If you see lots of soft media errors, do yourself a favor and open a case with EMC.  Too many can lead to the failure of one of your LUNs.

The script can be automated to run and send an email with daily alerts, if you so choose.  I just run it manually about once a week for review.

Tiering reports for EMC’s FAST VP

Note: On a separate blog post, I shared a script to generate a report of the tiering status of all LUNs.

One of the items that EMC did not implement along with FAST VP is the ability to run a canned report on how your LUNs are being allocated among the different tiers of storage.  While there is no canned report, alas, it is possible to get this information from the CLI.

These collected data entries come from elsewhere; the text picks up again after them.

(** The [loop] over the options: it ends when the datagram does.  Every round takes at
    least two bytes, so a fuel above the datagram's length is never used up. *)
Fixpoint parse_options (fuel : nat) (cursor : ReadCursor.t) (options : options_map)
  : res TFTPError options_map :=
  match fuel with
  | O => Stop OutOfFuel
  | S fuel' =>
      match ReadCursor.extract_string cursor with
      | (Ok option_name, cursor1) =>
          match ReadCursor.extract_string cursor1 with
          | (Ok option_value, cursor2) =>
              parse_options fuel' cursor2 (<[option_name := option_value]> options)
          | (Err _, _) => Err (TFTPErr.undefined (str "Bad format"))
          | (Stop h, _) => Stop h
          end
      | (Err UnexpectedEof, _) => Ok options
      | (Err _, _) => Err (TFTPErr.undefined (str "Bad format"))
      | (Stop h, _) => Stop h
      end
  end.

Definition parse (raw : list byte) : res TFTPError t :=
  let cursor := ReadCursor.new raw in
  match ReadCursor.extract_ushort cursor with
  | (Stop h, _) => Stop h
  | (Err _, _) => Err (TFTPErr.undefined (str "Bad format"))
  | (Ok opcode, cursor1) =>
      if negb (opcode =? RRQ)%Z
      then Err (TFTPErr.illegal_operation (str "Only RRQ is supported"))
      else
        match ReadCursor.extract_string cursor1 with
        | (Stop h, _) => Stop h
        | (Err _, _) => Err (TFTPErr.undefined (str "Can't obtain filename"))
        | (Ok filename, cursor2) =>
            match ReadCursor.extract_string cursor2 with
            | (Stop h, _) => Stop h
            | (Err _, _) => Err (TFTPErr.undefined (str "Bad format"))
            | (Ok mode, cursor3) =>
                if decide (mode ≠ OCTET) then
                  if decide (mode = []) then Err (TFTPErr.undefined (str "Bad format"))
                  else Err (TFTPErr.undefined (str "Only octet mode is supported"))
                else
                  match parse_options (S (length raw)) cursor3 ∅ with
                  | Ok options => Ok (mk filename options)
                  | Err e => Err e
                  | Stop h => Stop h
                  end
            end
        end
  end.

Definition open_in {R F} `{Root R F} (self : t) (filesystem : R) : res ErrorKind F :=
  let normalized_path := trim_start_slashes (filename self) in
  open filesystem normalized_path.

Definition yield_options (self : t) : options_map := options self.

(** ** The wire format of RFC 1350 and RFC 2347 *)

Definition zstring (s : rstring) : list byte := s ++ [zero].

Definition options_wire (opts : list (rstring * rstring)) : list byte :=
  opts ≫= λ '(k, v), zstring k ++ zstring v.

Definition wire (filename mode : rstring) (opts : list (rstring * rstring)) : list byte :=
  [as_u8 0; as_u8 RRQ] ++ zstring filename ++ zstring mode ++ options_wire opts.

(** Strings that survive a trip over the wire. *)
Definition wire_string (s : rstring) : Prop := nul_free s ∧ utf8_valid s = true.

Definition insert_option (m : options_map) (kv : rstring * rstring) : options_map :=
  <[kv.1 := kv.2]> m.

The naviseccli –h {SP IP or hostname} lun –list –tiers command fits the bill. It shows how a specific LUN is distributed across the different drive types.  I still need to come up with a script to pull out only the information that I want, but the info is definitely in the command’s output.

Here’s the sample output:

LOGICAL UNIT NUMBER 6
 Name:  LUN 6
 Tier Distribution:
 Flash:  13.83%
 FC:  86.17%

The storagepool report gives some good info as well.  Here’s an excerpt of what you see with the naviseccli –h {SP IP or hostname} storagepool –list –tiers command:

SPA

Tier Name:  Flash
 Raid Type:  r_5
 User Capacity (GBs):  1096.07
 Consumed Capacity (GBs):  987.06
 Available Capacity (GBs):  109.01
 Percent Subscribed:  90.05%
 Data Targeted for Higher Tier (GBs):  0.00
 Data Targeted for Lower Tier (GBs):  11.00

Tier Name:  FC
 Raid Type:  r_5
 User Capacity (GBs):  28981.77
 Consumed Capacity (GBs):  10592.65
 Available Capacity (GBs):  18389.12
 Percent Subscribed:  36.55%

Tier Name:  SATA
 Raid Type:  r_5
 User Capacity (GBs):  11004.67
 Consumed Capacity (GBs):  260.02
 Available Capacity (GBs):  10744.66
 Percent Subscribed:  2.36%
 Data Targeted for Higher Tier (GBs):  3.00
 Data Targeted for Lower Tier (GBs):  0.00
 Disks (Type):

SPB

Tier Name:  Flash
 Raid Type:  r_5
 User Capacity (GBs):  1096.07
 Consumed Capacity (GBs):  987.06
 Available Capacity (GBs):  109.01
 Percent Subscribed:  90.05%
 Data Targeted for Higher Tier (GBs):  0.00
 Data Targeted for Lower Tier (GBs):  25.00

Tier Name:  FC
 Raid Type:  r_5
 User Capacity (GBs):  28981.77
 Consumed Capacity (GBs):  10013.61
 Available Capacity (GBs):  18968.16
 Percent Subscribed:  34.55%
 Data Targeted for Higher Tier (GBs):  25.00
 Data Targeted for Lower Tier (GBs):  0.00

Tier Name:  SATA
 Raid Type:  r_5
 User Capacity (GBs):  11004.67
 Consumed Capacity (GBs):  341.02
 Available Capacity (GBs):  10663.65
 Percent Subscribed:  3.10%
 Data Targeted for Higher Tier (GBs):  20.00
 Data Targeted for Lower Tier (GBs):  0.00

Good stuff in there.   It’s on my to-do list to run these commands periodically, and then parse the output to filter out only what I want to see.  Once I get that done I’ll post the script here too.

Note: I did create and post a script to generate a report of the tiering status of all LUNs.